人間の、究極の幸せとは何なのか。知的障害者の雇用に取り組み、ベストセラー『日本でいちばん大切にしたい会社』やトーク・ドキュメンタリー番組『カンブリア宮殿』で注目されたリーダーの哲学が、「幸せ=経済成長」ではないことを教えてくれる。

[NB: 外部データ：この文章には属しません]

(* ===== verification/VmRelease.v ===== *)
(** * The end of an address space: [vm_release] *)

From Stdlib Require Import ZArith Lia Bool.
From stdpp Require Import base list option gmap.
From S2P Require Import Prelude Mmu Frames PageTable PageTableFacts StateMonad Rbtree RbtreeFacts RbtreeRemove VmArea VmAreaFacts Vm VmPages VmPageOps VmOps VmFree.
Open Scope Z_scope.
Open Scope prog_scope.

Section release.
Context {A : Type} `{!Frames A, !FramesOk A}.
Implicit Types (s : state A) (o : Z -> Z) (T : gset Z) (ls : alist).

(** ** The areas *)

(** Every page from [lo] on can be shared once more. *)
Definition room_from s (lo : Z) : Prop := roomy s lo USER_ADDR_LIMIT.

Lemma release_loop_spec o T ls : forall fuel s lo, pages_ok o T s -> solvent o -> shape (vm s) ls -> (length ls < fuel)%nat ->
  aligned lo -> USER_ADDR_MIN <= lo <= USER_ADDR_LIMIT -> (forall x, x ∈ ls -> lo <= va_start x.2) -> room_from s lo ->
  wp (release_loop fuel) (fun _ s' => pages_ok o T s' /\ quiet (outside T) s s') s.
Proof.
  induction ls as [| [a r] ls IH]; intros fuel s lo Hok Hsol Hs Hf Ha Hlo Hst Hroom;
    (destruct fuel as [| fuel]; [simpl in Hf; lia |]); cbn [release_loop]; apply wp_bind.
  { eapply wp_asks; [by apply seq_first, Hs |]. apply wp_ret. split; [done | apply quiet_space_refl]. }
  eapply wp_asks; [by apply seq_first, Hs |]. change (first_of ((a, r) :: ls).*1) with a.
  assert (area_wf r) as Hr by (apply (areas_wf_elem _ (a, r) (sh_areas _ _ Hs)); set_solver).
  pose proof (area_range r Hr) as Hpr. pose proof (Hst (a, r) ltac:(by left)) as Hlr. cbn [snd] in Hlr.
  pose proof (shape_nonzero _ _ (a, r) Hs ltac:(set_solver)) as H0%Z.eqb_neq. cbn [fst] in H0. rewrite H0.
  apply wp_bind, (wp_asks _ r); [apply (sh_recs _ _ Hs); set_solver |].
  assert (forall f, uses (pte s) f lo USER_ADDR_LIMIT = uses (pte s) f lo (va_start r) + (uses (pte s) f (va_start r) (va_end r) +
    uses (pte s) f (va_end r) USER_ADDR_LIMIT)) as Hsplit.
  { intros f. destruct Hpr as [? ? ? ? ?]. rewrite (uses_split _ _ lo (va_start r)), (uses_split _ _ (va_start r) (va_end r)) by lia. done. }
  assert (roomy s (va_start r) (va_end r)) as Hroom1.
  { intros f Hf0 Hm. specialize (Hroom f Hf0 Hm). rewrite Hsplit in Hroom.
    pose proof (uses_nonneg lo (va_start r) (pte s) f). pose proof (uses_nonneg (va_end r) USER_ADDR_LIMIT (pte s) f). lia. }
  apply wp_bind. eapply wp_mono; [by apply (flush_area_spec o T) |]. intros [] s1 (Hok1 & Ht1 & Hp1 & Hh1). cbn beta.
  assert (shape (vm s1) ((a, r) :: ls)) as Hs1 by (by eapply tame_shape).
  apply (wp_regroup (area_remove a) (fun _ => area_free a)), wp_bind. eapply wp_mono; [exact (area_drop_spec s1 [] a r ls Hs1) |]. intros [] s2 (Hr2 & _ & Hs2 & _). cbn beta.
  pose proof (pages_ok_rest _ _ _ _ Hr2 Hok1) as Hok2. pose proof (sh_areas _ _ Hs) as Hwf.
  eapply wp_mono; [apply (IH fuel s2 (va_end r)); try done; [simpl in Hf; lia | apply Hpr | destruct Hpr; lia | |] |].
  - intros x Hx. exact (below_head [] (a, r) ls x Hwf Hx).
  - intros f Hf0 Hm. rewrite (same_rest_hold _ _ _ Hr2).
    rewrite (uses_ext (va_end r) USER_ADDR_LIMIT (pr_end _ _ Hpr) (proj2 user_range_aligned) (pte s2) (pte s)).
    + specialize (Hh1 f Hf0 Hm). specialize (Hroom f Hf0 Hm). rewrite Hsplit in Hroom. pose proof (uses_nonneg lo (va_start r) (pte s) f). lia.
    + intros va Hav Hva. rewrite (same_rest_pte _ _ _ Hr2). apply Hp1. split; [unfold user_va; destruct Hpr; lia | done].
  - intros [] s3 [Hok3 Hq3]. split; [done |]. eapply quiet_space_trans; [by apply quiet_tame |].
    eapply quiet_space_trans; [by apply quiet_rest | done].
Qed.

(** ** The queue *)

(** Writing back does not look at the address space. *)
Lemma run_flush_kernel l (k : kernel A) : exists r, forall v,
  run_flush l (State v k) = match r with Some k' => Some (tt, State v k') | None => None end.
Proof.
  revert k. induction l as [| w l IH]; intros k; cbn [run_flush]; [by exists (Some k) |].
  destruct (fl_frame w =? 0) eqn:E; cbn [negb].
  - destruct (IH (Kernel (machine k) (mallocs k) (events k ++ [Release (fl_ops w) (fl_file w)]))) as [r Hr]. exists r. exact Hr.
  - destruct (mem (machine k) !! fl_frame w) as [ws |] eqn:Em.
    2:{ exists None. intros v. unfold bind, get_frame, asks. cbn [ker]. by rewrite Em. }
    destruct (free_frame (fl_frame w) (machine k)) as [m |] eqn:Ef.
    2:{ exists None. intros v. unfold bind, get_frame, asks, free_physical_page, on_machine_, updates. cbn [ker]. rewrite Em.
        cbn [mbind option_bind log modify machine ker]. by rewrite Ef. }
    set (ev := events k ++ [WriteBack (fl_ops w) (fl_file w) (fl_offset w) (frame_bytes ws)]).
    destruct (IH (Kernel m (mallocs k) ev)) as [r Hr]. exists r. intros v. rewrite <- Hr.
    unfold bind, get_frame, asks, free_physical_page, on_machine_, updates. cbn [ker]. rewrite Em.
    cbn [mbind option_bind log modify machine ker]. by rewrite Ef.
Qed.

Lemma wp_run_flush l v (Q : unit -> state A -> Prop) s :
  wp (run_flush l) (fun u s' => Q u (State (vm s) (ker s'))) (State v (ker s)) -> wp (run_flush l) Q s.
Proof.
  destruct (run_flush_kernel l (ker s)) as [r Hr]. destruct s as [v0 k]. cbn [vm ker] in *. unfold wp. rewrite !Hr. by destruct r.
Qed.

(** The page map and the queue are all that the invariant needs of a space. *)
Lemma pages_ok_vm o T s v : page_map v = root s -> pending v = pending (vm s) -> pages_ok o T s -> pages_ok o T (set_vm v s).
Proof.
  intros Hr Hp Hok. apply (pages_ok_update o o T s); [done |]. constructor; try done; unfold set_vm; cbn [vm ker]; rewrite ?Hp; try done.
  - apply (po_wf _ _ _ Hok).
  - intros f Hf. apply (po_data _ _ _ Hok f Hf).
  - apply (po_queue _ _ _ Hok).
Qed.

(** ** The space *)

(** All frames of the space are given back. *)
Record released o s s' : Prop := {
  rs_frames : frames_inv (fr s');
  rs_hold : forall f, f <> 0 -> f mod PAGE_SIZE = 0 -> hold s' f = o f;
  rs_kernel : kroot s' = kroot s;
  rs_mem : forall q, q <> 0 -> q mod PAGE_SIZE = 0 -> 0 < o q -> mm s' !! q = mm s !! q;
}.

Lemma vm_release_spec o T s ls : space_inv o T s ls -> solvent o -> light s ->
  wp vm_release (fun gone s' => if gone : bool then ref_count (vm s) <= 1 /\ released o s s'
    else 1 < ref_count (vm s) /\ s' = set_vm (with_ref_count (ref_count (vm s) - 1) (vm s)) s) s.
Proof.
  intros Hinv Hsol Hl. unfold vm_release. apply wp_bind, wp_modify. set (s0 := set_vm _ s). apply wp_bind, wp_gets.
  change (ref_count (vm s0)) with (ref_count (vm s) - 1).
  destruct (Z.ltb_spec 0 (ref_count (vm s) - 1)); [apply wp_ret; split; [lia | done] |].
  assert (pages_ok o T s0) as Hok0 by (apply pages_ok_vm; [done | done | apply Hinv]).
  assert (shape (vm s0) ls) as Hs0 by (destruct (si_shape _ _ _ _ Hinv) as [? ? ? ?]; by constructor).
  apply wp_bind, wp_gets, wp_bind. eapply wp_mono.
  { apply (release_loop_spec o T ls _ s0 USER_ADDR_MIN Hok0 Hsol Hs0 (shape_length _ _ Hs0)); [done | done | |].
    - intros x Hx. apply (areas_wf_elem _ _ (sh_areas _ _ Hs0) Hx).
    - apply light_roomy; [exact Hl | constructor; done]. }
  intros [] s1 [Hok1 Hq1]. cbn beta. apply wp_bind, wp_gets, wp_bind.
  set (v1 := with_pending [] (vm s1)). set (l := pending (vm s1)).
  destruct (set_pending_ok o (fun q => o q + pend l q) T s1 []) as [Hokp Hrest]; [done | | |].
  { intros w Hw. by apply elem_of_nil in Hw. }
  { intros f _ _. change (pend [] f) with 0. fold l. lia. }
  apply (wp_run_flush l v1). eapply wp_mono; [apply (run_flush_spec o T l (State v1 (ker s1))); [exact Hokp | done |] |].
  { intros w Hw. split; [by apply (po_queue _ _ _ Hok1) |]. intros Hne.
    assert (0 < pend l (fl_frame w)) by (apply pend_pos; eauto). pose proof (count_nonneg s1 (fl_frame w)).
    eapply requeued_data; [split; [exact Hokp | exact Hrest] | apply (po_data _ _ _ Hok1); [done | unfold l in *; lia]]. }
  intros [] s2 [(Hok2 & Hm2 & [_ Hk2] & _) Hv2]. cbn beta. apply wp_bind, wp_gets. cbn [vm ker].
  assert (root s2 = page_map (vm s1)) as Hr2 by (unfold root; by rewrite Hv2).
  destruct (free_vm_spec o T s2 Hok2) as (a & Ha & Hfi & Hh).
  { intros f Hf Hm. rewrite Hv2. change (pend _ f) with 0. specialize (Hsol f Hf Hm). lia. }
  rewrite Hr2 in Ha. unfold on_machine_. eapply wp_bind, wp_updates; [cbn [ker]; by rewrite Ha |]. apply wp_ret.
  split; [lia |]. assert (kroot s2 = kroot s) as Hk by (unfold kroot; by rewrite Hk2; apply Hq1).
  constructor; unfold fr, hold, mm, kroot; cbn [ker machine frames mem kernel_pml4 set_machine set_frames]; [done | | done |].
  - intros f Hf Hm. rewrite Hh, Hv2 by done. change (pend _ f) with 0. lia.
  - intros q Hq Hm Ho. change (mm s2 !! q = mm s !! q). rewrite Hm2. apply (qu_mem _ _ _ Hq1); [done | done |].
    apply outside_pos. by apply (excl_not_table o T s0).
Qed.
End release.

--『カンブリア宮殿』の放送(2008年11月)後、大きな反響があったそうですね
「私が大切にしてきた『人間の究極の幸せ』=表=についてお話ししたら、放送直後から500通ものメールが会社に届きました。半数以上が現役サラリーマンの方で、『元気が出ました』といった感想が多かったです。((1)以外の(2)~(4)は)働くことで得られるため、実際に働いてる世代には特に響いたのでしょう」
--4つの幸せは、いつから大切にされているのでしょうか
「1960(昭和35)年に知的障害者の雇用を始めてまもなくの頃、禅のお坊さんから教わりました。最初は『働くことを知らずに施設で一生を終えるのはかわいそう』という同情で始めた障害者雇用でした。でも、この言葉を知ってから、『チョーク屋ではたいした会社になれっこないから、多くの障害者が働けるために頑張ってみようか』と考え直したのです」
--字が読めない知的障害者を生産ラインで活用するのは大変なことです
「字が読めなくても、ものを判断できるのはどんなときか考えました。たまたま交通信号を渡る姿をみて、色の区別はできると分かった。そこで、材料の計量を色で区別できるようにしました」
--どのように?
「てんびんで計量するとき『○・○キロにしなさい』といっても目盛りが読めないからできない。そこで、材料を量る缶を赤や青に塗り、赤の缶なら赤のおもり、青の缶なら青のおもりで釣り合わせるようにしたのです。持っている理解力に合わせて作業を組み立てれば、従業員は安心です。安心だから余計に集中できる。そうすると、健常者よりも飽きずに集中して打ち込み、その姿は、周囲に訴えかけるものすらあります」
--大学は法学部でした
「日本国憲法も学びましたが、その中に、『すべて国民は、勤労の権利を有し、義務を負う』とあります。一人前に働けないから働かなくていいよ、というわけではない。誰もが、幸せのもとになる働く義務がある。『働』という字は人偏に動ですから、『人のために動く』と読めます。誰もが、人のために動く義務があり、そのなかで幸せを得ていくのです」
--これからの経営戦略は?
「ホワイトボードの普及や映像機器の多用により、チョークの消費が減りました。そこで開発したのが、家庭で子供が遊べるよう、ガラス窓に描けて拭けば簡単に消えるチョーク『キットパス』。窓外の木々や小鳥を直接みながら描けば五感を強く刺激され、3歳児までの教育にとてもいいそうです」
--各家庭をターゲットにすればかえって商圏は広がります
「そう。それと、商品名のゴロがいい。『きっと、パス(合格)する』とかけて験(げん)を担ぎ、受験生にプレゼントする方も徐々に増えています。これから『キットパス』を主力商品にしていきたいですね」 (久保木善浩)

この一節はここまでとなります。